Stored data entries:
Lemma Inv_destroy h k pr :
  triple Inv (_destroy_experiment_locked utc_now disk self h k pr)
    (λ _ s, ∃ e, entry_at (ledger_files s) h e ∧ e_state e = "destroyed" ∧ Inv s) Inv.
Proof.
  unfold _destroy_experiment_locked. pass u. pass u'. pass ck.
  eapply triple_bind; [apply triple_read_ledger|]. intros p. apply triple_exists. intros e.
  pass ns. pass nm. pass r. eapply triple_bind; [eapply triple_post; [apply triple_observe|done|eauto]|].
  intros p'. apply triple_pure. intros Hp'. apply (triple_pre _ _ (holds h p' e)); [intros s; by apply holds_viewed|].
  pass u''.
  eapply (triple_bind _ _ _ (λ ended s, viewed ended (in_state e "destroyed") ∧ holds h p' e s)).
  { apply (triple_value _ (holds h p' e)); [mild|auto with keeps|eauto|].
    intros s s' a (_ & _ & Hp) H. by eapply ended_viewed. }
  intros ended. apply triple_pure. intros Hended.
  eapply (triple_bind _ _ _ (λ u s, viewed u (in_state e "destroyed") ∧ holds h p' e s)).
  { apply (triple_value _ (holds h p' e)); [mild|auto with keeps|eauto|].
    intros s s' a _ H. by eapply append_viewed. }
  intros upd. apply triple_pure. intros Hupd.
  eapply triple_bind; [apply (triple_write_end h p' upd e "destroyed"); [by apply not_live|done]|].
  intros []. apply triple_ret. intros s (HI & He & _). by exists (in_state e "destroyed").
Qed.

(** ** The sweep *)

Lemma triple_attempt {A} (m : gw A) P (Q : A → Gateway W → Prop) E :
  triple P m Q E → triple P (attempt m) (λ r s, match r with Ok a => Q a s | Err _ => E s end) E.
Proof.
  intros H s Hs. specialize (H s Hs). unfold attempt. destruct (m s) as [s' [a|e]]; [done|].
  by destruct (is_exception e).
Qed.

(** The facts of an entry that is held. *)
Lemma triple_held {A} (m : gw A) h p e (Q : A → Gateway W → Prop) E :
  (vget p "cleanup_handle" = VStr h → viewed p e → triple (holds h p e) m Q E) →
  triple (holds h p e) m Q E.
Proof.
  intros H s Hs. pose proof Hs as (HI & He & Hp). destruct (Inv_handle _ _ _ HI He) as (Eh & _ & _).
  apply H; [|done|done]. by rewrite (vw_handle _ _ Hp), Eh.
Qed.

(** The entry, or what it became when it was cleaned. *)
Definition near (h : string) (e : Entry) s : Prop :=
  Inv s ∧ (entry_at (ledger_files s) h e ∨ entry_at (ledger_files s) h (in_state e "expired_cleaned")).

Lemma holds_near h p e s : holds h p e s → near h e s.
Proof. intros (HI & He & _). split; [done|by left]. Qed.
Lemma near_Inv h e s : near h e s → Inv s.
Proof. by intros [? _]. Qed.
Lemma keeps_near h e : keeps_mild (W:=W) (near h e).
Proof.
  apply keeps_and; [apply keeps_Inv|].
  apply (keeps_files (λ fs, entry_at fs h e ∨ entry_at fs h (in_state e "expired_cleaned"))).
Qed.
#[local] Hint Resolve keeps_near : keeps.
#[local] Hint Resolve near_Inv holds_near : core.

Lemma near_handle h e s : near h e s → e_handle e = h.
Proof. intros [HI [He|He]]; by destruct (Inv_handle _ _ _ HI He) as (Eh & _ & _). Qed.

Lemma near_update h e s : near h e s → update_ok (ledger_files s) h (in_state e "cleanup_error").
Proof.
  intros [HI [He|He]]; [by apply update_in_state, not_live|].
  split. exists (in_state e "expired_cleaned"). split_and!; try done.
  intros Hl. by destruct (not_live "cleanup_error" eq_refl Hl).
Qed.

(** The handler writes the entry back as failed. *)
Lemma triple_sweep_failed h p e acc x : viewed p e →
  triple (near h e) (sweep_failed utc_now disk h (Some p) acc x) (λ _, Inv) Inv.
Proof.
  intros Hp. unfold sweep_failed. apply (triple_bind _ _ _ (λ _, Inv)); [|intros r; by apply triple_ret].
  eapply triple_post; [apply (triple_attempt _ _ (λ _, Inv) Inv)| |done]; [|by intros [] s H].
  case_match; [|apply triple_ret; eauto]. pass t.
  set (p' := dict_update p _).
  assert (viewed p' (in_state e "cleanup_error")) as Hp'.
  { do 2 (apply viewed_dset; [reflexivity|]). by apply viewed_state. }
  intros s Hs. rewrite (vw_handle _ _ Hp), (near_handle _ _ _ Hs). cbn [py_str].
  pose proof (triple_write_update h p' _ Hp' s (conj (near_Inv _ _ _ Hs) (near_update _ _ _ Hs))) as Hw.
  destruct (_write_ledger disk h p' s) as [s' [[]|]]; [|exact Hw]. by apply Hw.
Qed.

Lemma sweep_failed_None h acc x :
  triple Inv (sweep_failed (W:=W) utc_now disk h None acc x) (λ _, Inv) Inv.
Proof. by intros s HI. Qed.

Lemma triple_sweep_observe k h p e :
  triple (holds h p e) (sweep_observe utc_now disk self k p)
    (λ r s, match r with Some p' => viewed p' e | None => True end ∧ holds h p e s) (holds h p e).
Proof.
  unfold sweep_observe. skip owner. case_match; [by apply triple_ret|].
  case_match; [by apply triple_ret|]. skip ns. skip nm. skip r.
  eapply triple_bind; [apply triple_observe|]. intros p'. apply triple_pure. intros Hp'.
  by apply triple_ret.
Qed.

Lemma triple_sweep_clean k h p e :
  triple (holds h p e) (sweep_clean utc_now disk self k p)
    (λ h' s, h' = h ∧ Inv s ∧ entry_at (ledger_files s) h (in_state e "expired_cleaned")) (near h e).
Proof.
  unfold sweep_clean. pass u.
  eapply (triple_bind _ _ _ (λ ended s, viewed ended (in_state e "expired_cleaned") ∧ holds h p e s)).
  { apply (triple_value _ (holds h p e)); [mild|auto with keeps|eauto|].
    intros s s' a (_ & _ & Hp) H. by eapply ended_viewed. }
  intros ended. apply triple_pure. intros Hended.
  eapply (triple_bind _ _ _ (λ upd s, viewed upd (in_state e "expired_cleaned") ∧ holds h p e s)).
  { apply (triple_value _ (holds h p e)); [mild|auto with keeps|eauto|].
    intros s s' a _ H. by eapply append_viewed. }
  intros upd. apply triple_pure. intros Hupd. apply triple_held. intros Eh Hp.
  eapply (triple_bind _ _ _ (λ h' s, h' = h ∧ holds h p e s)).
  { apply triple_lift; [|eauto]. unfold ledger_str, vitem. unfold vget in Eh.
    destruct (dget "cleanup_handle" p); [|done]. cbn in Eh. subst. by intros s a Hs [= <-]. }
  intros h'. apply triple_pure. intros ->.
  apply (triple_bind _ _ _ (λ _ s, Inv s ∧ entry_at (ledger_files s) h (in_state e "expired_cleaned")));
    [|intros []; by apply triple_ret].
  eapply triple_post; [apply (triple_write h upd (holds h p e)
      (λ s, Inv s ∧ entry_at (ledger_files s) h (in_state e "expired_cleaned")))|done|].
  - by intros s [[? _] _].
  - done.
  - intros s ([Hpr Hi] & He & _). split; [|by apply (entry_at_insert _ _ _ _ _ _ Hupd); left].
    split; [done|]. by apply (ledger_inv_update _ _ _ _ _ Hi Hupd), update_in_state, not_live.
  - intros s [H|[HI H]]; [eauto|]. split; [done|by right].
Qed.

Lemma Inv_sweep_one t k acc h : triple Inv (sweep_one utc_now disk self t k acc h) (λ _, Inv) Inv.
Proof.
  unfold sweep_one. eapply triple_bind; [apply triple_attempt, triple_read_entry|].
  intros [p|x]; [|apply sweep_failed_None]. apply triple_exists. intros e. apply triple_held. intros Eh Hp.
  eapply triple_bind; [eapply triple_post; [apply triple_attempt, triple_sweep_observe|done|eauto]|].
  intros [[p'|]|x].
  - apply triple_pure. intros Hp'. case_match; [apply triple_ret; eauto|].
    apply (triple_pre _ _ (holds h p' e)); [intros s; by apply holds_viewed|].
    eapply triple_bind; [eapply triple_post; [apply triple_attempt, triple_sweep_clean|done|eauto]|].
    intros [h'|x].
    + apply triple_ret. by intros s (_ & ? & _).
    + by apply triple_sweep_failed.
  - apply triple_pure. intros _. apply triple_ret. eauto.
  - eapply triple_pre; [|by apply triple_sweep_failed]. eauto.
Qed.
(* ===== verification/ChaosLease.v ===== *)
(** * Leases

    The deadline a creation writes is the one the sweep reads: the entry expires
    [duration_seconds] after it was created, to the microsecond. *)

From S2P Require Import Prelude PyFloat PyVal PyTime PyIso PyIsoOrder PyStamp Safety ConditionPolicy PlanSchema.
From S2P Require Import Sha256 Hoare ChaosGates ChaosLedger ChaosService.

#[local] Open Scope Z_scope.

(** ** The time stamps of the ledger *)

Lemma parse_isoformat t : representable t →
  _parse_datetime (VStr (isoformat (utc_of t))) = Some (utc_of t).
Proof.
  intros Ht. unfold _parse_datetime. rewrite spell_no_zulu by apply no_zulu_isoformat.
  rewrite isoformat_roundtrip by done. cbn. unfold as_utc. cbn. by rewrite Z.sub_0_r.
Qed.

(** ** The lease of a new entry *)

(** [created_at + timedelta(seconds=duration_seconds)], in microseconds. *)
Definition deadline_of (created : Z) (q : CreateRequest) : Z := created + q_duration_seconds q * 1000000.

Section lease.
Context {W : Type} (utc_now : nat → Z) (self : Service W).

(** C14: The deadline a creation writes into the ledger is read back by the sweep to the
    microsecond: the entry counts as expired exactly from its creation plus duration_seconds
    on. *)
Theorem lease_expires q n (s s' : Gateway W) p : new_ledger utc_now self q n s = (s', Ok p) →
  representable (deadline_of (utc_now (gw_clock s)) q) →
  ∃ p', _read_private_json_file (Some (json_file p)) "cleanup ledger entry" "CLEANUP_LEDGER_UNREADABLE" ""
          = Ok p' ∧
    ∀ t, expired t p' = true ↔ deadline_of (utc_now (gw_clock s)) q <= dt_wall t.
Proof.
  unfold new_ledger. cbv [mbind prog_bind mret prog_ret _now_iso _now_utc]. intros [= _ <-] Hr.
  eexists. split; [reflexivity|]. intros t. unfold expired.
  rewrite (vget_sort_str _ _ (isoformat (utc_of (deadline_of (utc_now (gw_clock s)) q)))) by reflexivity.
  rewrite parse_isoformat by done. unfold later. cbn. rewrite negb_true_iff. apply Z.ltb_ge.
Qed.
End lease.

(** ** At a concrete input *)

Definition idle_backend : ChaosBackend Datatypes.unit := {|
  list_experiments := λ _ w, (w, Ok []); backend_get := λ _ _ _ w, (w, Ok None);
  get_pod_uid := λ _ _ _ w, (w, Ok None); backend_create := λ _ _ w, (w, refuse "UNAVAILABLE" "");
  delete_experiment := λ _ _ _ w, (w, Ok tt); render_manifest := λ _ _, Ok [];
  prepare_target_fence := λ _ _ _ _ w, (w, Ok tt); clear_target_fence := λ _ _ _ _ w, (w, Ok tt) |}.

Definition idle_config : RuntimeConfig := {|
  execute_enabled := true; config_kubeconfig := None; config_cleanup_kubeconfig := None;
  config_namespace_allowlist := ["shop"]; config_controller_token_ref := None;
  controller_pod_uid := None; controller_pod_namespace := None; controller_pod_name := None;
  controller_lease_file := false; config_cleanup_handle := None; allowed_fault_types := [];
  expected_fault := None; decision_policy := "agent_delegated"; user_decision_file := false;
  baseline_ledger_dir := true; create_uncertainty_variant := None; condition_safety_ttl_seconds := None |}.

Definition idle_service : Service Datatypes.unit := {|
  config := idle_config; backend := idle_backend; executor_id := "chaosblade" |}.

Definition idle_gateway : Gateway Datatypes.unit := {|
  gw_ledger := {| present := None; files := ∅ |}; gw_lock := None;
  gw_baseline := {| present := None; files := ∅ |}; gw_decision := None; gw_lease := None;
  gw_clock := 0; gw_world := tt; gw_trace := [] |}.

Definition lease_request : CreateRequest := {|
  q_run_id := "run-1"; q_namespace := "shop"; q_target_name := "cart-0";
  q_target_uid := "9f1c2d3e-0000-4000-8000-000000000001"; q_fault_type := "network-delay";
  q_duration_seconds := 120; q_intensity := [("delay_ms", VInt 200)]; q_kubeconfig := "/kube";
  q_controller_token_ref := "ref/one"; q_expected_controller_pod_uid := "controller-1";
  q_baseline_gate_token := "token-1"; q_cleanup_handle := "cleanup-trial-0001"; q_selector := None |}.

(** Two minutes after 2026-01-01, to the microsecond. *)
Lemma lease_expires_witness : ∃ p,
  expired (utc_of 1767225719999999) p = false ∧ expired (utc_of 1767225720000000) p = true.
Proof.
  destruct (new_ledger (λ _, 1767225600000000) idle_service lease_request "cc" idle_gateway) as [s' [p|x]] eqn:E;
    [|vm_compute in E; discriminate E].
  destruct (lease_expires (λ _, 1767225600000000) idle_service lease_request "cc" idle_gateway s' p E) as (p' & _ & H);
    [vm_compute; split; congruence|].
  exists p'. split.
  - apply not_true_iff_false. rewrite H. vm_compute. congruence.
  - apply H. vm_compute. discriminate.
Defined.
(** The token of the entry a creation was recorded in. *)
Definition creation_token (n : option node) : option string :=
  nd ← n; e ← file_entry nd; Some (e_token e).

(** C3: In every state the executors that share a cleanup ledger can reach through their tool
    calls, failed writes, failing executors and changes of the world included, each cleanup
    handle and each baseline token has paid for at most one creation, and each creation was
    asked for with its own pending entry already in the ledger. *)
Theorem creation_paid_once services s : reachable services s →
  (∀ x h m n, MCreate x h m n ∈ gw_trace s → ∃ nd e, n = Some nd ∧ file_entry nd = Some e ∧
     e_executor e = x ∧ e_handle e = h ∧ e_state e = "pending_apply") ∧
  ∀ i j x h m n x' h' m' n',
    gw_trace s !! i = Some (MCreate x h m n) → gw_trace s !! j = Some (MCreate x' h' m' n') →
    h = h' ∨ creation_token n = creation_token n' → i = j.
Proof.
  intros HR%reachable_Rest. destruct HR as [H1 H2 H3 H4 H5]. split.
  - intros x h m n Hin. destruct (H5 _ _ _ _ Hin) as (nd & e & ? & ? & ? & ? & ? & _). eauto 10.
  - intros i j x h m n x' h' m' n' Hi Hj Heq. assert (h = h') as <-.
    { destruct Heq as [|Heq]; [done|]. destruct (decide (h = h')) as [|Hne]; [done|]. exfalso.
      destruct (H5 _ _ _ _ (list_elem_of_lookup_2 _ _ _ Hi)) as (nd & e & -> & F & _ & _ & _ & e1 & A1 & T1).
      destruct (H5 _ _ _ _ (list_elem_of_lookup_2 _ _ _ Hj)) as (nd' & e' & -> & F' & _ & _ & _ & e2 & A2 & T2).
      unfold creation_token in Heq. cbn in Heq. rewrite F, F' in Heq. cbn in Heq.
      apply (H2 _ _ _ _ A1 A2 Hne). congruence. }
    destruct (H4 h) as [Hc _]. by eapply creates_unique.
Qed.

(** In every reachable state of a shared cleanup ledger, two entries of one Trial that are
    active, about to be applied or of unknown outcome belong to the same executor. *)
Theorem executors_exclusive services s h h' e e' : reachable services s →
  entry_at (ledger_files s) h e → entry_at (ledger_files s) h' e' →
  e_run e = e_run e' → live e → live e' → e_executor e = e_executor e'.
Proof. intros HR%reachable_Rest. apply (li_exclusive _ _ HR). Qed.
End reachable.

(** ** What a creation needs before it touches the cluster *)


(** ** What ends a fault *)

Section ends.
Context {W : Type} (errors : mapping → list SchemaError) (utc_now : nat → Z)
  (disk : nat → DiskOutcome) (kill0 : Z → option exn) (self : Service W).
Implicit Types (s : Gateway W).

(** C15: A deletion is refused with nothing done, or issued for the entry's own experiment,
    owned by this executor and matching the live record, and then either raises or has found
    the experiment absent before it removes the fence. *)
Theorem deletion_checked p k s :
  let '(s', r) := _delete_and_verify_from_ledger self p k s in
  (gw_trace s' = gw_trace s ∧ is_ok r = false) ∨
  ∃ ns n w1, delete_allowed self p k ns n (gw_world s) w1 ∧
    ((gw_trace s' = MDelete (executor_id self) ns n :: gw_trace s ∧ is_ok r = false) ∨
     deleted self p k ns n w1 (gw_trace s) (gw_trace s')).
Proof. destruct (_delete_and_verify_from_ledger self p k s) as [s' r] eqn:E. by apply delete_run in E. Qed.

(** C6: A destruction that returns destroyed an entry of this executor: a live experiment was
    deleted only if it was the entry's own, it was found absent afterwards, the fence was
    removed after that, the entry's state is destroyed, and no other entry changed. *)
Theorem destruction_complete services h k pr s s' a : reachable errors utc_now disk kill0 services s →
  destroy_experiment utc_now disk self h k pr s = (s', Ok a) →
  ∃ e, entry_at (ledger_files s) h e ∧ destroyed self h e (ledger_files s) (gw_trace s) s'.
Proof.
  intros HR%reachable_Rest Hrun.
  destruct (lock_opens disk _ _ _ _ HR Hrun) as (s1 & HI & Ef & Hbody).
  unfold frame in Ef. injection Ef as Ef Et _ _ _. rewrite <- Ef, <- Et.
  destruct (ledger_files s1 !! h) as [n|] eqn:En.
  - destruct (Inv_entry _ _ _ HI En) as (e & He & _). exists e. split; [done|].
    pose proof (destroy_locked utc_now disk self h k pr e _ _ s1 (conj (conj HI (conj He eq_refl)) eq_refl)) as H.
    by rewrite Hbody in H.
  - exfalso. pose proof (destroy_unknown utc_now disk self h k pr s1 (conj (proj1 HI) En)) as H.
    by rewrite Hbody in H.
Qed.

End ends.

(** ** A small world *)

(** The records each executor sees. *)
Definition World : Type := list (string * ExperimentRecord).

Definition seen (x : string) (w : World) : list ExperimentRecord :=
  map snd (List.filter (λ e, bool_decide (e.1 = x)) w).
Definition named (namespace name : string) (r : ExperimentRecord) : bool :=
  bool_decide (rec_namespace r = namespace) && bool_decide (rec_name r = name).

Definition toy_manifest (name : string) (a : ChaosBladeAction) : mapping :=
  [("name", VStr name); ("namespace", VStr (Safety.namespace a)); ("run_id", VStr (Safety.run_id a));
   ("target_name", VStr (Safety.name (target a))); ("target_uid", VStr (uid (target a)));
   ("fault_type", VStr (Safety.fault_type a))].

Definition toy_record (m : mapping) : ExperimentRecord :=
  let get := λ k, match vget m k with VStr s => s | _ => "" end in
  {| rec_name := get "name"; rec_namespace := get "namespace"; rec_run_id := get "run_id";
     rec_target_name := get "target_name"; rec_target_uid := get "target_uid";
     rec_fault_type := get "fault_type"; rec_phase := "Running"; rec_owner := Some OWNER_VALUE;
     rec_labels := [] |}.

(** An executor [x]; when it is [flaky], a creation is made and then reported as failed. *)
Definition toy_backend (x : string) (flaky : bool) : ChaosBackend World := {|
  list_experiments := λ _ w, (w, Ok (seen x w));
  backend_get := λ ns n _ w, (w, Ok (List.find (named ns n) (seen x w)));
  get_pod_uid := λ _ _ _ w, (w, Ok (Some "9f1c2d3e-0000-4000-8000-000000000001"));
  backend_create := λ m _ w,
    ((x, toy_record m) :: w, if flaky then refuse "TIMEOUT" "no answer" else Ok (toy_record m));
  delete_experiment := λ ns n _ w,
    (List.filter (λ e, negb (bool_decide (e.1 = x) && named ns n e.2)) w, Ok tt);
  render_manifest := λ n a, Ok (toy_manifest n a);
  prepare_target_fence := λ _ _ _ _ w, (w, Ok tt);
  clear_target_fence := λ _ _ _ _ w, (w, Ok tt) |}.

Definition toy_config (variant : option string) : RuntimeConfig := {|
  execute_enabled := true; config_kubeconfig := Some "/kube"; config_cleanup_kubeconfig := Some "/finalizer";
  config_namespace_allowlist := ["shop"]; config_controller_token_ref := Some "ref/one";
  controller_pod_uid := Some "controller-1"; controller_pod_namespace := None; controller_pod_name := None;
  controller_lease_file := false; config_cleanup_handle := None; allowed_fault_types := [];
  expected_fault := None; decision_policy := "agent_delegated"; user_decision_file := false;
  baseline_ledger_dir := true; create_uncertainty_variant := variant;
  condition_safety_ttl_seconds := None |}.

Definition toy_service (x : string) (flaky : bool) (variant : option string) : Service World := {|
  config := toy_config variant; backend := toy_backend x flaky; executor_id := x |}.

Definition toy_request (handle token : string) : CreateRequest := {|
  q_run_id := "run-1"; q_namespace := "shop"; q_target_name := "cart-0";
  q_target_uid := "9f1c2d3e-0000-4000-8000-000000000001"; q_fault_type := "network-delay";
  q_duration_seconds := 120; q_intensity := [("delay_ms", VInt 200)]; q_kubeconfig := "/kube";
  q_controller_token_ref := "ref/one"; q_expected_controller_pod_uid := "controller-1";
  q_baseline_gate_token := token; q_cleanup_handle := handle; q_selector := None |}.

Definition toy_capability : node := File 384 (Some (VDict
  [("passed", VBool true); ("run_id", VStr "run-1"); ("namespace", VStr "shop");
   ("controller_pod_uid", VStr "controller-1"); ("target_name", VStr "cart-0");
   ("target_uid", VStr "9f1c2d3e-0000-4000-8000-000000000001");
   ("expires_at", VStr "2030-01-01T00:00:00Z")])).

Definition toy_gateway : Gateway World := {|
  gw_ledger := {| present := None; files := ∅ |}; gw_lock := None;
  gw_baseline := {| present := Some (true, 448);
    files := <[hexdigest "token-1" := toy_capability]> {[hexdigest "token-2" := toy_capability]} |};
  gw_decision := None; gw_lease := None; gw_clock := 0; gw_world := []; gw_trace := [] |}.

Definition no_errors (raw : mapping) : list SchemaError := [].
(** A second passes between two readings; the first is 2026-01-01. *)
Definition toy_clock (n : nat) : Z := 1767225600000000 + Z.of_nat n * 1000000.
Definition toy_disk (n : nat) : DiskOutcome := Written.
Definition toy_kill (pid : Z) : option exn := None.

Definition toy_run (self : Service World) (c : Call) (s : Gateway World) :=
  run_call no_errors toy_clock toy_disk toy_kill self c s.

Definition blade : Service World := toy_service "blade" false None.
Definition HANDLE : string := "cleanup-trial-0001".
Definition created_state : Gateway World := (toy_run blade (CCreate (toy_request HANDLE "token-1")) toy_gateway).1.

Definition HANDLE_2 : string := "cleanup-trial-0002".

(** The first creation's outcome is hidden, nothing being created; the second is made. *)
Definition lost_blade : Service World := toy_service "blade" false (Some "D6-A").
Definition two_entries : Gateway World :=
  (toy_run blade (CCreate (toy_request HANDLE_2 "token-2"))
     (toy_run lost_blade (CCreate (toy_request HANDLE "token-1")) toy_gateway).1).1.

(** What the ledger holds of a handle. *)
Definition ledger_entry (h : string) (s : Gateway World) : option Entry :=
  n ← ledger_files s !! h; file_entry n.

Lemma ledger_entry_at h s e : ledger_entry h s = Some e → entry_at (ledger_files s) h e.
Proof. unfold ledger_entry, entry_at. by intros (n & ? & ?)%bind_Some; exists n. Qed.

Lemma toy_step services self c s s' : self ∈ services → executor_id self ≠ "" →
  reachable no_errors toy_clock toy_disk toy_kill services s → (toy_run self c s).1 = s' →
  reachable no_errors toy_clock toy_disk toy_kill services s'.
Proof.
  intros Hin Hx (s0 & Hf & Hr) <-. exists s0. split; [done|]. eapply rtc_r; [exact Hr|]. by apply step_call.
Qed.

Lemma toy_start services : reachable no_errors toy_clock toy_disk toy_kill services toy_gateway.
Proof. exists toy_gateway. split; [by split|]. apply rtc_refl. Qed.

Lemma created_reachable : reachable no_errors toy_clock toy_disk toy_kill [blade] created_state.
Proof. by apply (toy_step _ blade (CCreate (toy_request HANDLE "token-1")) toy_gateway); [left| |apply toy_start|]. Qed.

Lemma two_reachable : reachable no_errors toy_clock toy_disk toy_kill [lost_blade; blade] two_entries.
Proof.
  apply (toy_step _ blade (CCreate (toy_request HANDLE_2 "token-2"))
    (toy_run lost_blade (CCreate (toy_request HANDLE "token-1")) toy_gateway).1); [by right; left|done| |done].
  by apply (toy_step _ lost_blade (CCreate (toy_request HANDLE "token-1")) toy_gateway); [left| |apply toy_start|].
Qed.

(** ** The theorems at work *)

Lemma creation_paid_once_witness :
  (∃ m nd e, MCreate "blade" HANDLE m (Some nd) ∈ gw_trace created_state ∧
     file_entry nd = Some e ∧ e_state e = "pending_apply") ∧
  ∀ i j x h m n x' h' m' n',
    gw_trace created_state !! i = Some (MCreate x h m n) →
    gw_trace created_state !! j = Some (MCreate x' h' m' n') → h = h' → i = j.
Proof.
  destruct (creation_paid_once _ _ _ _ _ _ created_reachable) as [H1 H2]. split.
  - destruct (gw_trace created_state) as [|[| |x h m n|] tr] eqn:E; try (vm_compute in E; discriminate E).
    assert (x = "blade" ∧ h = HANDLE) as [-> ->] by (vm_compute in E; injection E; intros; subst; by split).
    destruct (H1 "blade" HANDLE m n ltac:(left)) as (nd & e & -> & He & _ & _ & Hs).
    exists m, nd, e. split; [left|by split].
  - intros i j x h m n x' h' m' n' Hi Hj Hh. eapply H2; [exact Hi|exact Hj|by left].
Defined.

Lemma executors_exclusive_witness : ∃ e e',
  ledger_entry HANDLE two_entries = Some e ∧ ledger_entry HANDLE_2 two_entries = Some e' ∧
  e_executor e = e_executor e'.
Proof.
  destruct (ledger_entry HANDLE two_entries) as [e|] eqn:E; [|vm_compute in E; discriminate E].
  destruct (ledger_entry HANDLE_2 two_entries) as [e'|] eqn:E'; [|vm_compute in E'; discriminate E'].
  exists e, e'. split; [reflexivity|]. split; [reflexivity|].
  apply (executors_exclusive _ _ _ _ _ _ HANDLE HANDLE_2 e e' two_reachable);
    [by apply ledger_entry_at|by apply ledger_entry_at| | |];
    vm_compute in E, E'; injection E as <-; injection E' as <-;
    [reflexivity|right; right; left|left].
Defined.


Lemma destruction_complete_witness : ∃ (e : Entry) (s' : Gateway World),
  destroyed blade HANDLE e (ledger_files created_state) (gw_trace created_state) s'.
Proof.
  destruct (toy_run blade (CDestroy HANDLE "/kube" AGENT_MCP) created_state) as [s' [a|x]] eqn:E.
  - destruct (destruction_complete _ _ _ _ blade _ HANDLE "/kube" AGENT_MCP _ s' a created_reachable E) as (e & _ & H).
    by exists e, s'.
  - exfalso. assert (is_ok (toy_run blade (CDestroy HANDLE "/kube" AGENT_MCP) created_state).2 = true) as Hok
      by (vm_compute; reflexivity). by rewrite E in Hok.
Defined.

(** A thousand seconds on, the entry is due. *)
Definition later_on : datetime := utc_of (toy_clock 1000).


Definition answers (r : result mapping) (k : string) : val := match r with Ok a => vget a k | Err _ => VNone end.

- Problem: From the entries above, print the lines beginning at the one with "(** C6: A destruction" and stopping after the one with "Definition toy_record (m", exactly as written and with nothing else.

- Output of the exercise:
(** C6: A destruction that returns destroyed an entry of this executor: a live experiment was
    deleted only if it was the entry's own, it was found absent afterwards, the fence was
    removed after that, the entry's state is destroyed, and no other entry changed. *)
Theorem destruction_complete services h k pr s s' a : reachable errors utc_now disk kill0 services s →
  destroy_experiment utc_now disk self h k pr s = (s', Ok a) →
  ∃ e, entry_at (ledger_files s) h e ∧ destroyed self h e (ledger_files s) (gw_trace s) s'.
Proof.
  intros HR%reachable_Rest Hrun.
  destruct (lock_opens disk _ _ _ _ HR Hrun) as (s1 & HI & Ef & Hbody).
  unfold frame in Ef. injection Ef as Ef Et _ _ _. rewrite <- Ef, <- Et.
  destruct (ledger_files s1 !! h) as [n|] eqn:En.
  - destruct (Inv_entry _ _ _ HI En) as (e & He & _). exists e. split; [done|].
    pose proof (destroy_locked utc_now disk self h k pr e _ _ s1 (conj (conj HI (conj He eq_refl)) eq_refl)) as H.
    by rewrite Hbody in H.
  - exfalso. pose proof (destroy_unknown utc_now disk self h k pr s1 (conj (proj1 HI) En)) as H.
    by rewrite Hbody in H.
Qed.

End ends.

(** ** A small world *)

(** The records each executor sees. *)
Definition World : Type := list (string * ExperimentRecord).

Definition seen (x : string) (w : World) : list ExperimentRecord :=
  map snd (List.filter (λ e, bool_decide (e.1 = x)) w).
Definition named (namespace name : string) (r : ExperimentRecord) : bool :=
  bool_decide (rec_namespace r = namespace) && bool_decide (rec_name r = name).

Definition toy_manifest (name : string) (a : ChaosBladeAction) : mapping :=
  [("name", VStr name); ("namespace", VStr (Safety.namespace a)); ("run_id", VStr (Safety.run_id a));
   ("target_name", VStr (Safety.name (target a))); ("target_uid", VStr (uid (target a)));
   ("fault_type", VStr (Safety.fault_type a))].

Definition toy_record (m : mapping) : ExperimentRecord :=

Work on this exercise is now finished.